* **Provided data**
++++++++

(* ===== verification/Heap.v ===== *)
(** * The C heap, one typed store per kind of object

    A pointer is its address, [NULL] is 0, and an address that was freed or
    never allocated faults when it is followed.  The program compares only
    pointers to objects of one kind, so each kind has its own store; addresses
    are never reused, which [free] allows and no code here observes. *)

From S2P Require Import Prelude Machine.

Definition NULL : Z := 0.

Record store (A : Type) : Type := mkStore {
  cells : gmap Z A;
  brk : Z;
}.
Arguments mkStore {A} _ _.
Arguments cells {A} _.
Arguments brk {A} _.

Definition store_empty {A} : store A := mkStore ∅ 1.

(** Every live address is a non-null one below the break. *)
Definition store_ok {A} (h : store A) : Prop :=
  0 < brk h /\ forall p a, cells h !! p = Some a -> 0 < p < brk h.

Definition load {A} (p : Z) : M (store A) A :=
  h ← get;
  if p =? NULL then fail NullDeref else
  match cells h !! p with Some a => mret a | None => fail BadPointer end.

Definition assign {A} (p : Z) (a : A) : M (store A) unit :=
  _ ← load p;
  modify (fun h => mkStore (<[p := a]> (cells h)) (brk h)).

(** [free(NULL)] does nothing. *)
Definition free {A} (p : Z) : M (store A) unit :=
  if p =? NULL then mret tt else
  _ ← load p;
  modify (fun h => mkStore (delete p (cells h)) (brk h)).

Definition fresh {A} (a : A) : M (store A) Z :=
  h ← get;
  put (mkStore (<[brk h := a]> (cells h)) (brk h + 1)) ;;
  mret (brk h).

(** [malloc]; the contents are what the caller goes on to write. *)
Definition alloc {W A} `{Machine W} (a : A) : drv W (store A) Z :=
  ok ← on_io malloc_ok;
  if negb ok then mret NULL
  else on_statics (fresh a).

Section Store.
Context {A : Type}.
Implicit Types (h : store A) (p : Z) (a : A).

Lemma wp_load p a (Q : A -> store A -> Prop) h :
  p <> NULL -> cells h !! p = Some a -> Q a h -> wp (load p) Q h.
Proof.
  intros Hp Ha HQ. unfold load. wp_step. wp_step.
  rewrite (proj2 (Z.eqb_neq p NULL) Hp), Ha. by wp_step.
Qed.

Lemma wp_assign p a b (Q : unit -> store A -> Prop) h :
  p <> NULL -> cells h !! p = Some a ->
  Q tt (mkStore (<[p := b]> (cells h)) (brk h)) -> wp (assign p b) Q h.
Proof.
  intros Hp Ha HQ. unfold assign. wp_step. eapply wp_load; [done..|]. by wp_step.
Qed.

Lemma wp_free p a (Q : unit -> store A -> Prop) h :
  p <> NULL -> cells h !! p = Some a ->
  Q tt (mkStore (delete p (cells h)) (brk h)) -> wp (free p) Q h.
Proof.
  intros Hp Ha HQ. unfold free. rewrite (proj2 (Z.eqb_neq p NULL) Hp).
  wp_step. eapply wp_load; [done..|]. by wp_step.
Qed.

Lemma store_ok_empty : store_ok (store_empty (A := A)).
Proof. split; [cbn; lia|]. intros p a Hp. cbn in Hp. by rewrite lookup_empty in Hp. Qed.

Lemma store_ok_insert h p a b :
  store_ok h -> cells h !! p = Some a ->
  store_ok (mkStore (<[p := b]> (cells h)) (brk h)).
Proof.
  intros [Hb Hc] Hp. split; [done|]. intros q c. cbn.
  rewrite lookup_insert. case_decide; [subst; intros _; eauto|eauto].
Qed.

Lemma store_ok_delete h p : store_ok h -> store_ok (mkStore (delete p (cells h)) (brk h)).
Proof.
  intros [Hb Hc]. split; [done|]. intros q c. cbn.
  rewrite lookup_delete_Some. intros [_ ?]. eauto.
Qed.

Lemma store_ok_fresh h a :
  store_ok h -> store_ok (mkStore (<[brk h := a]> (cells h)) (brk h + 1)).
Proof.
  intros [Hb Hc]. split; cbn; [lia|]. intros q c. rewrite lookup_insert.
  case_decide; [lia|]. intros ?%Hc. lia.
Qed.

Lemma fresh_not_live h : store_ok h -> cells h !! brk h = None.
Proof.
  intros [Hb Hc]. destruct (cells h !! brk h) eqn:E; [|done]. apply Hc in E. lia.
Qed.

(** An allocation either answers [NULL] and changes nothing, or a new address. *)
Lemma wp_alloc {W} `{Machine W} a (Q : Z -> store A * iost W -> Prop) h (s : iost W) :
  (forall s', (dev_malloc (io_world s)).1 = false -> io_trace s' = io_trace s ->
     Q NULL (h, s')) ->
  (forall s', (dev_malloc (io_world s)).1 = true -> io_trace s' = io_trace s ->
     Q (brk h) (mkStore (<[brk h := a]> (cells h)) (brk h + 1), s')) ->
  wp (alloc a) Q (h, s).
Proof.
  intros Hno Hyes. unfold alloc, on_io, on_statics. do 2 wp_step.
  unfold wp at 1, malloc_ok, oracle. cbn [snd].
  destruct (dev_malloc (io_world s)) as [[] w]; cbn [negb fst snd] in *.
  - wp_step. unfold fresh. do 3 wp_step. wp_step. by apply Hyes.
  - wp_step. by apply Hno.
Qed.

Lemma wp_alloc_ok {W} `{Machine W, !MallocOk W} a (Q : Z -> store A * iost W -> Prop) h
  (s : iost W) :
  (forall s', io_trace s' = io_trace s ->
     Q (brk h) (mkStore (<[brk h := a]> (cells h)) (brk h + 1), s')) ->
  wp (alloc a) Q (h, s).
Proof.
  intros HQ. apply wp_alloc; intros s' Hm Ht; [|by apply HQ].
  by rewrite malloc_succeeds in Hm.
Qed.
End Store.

++++++++

* **What to work on**
Take from the material above the lines running from the one with "A pointer is" through the one with "store A) : Prop", and repeat them exactly, with nothing else.

* **Expected output**
    A pointer is its address, [NULL] is 0, and an address that was freed or
    never allocated faults when it is followed.  The program compares only
    pointers to objects of one kind, so each kind has its own store; addresses
    are never reused, which [free] allows and no code here observes. *)

From S2P Require Import Prelude Machine.

Definition NULL : Z := 0.

Record store (A : Type) : Type := mkStore {
  cells : gmap Z A;
  brk : Z;
}.
Arguments mkStore {A} _ _.
Arguments cells {A} _.
Arguments brk {A} _.

Definition store_empty {A} : store A := mkStore ∅ 1.

(** Every live address is a non-null one below the break. *)
Definition store_ok {A} (h : store A) : Prop :=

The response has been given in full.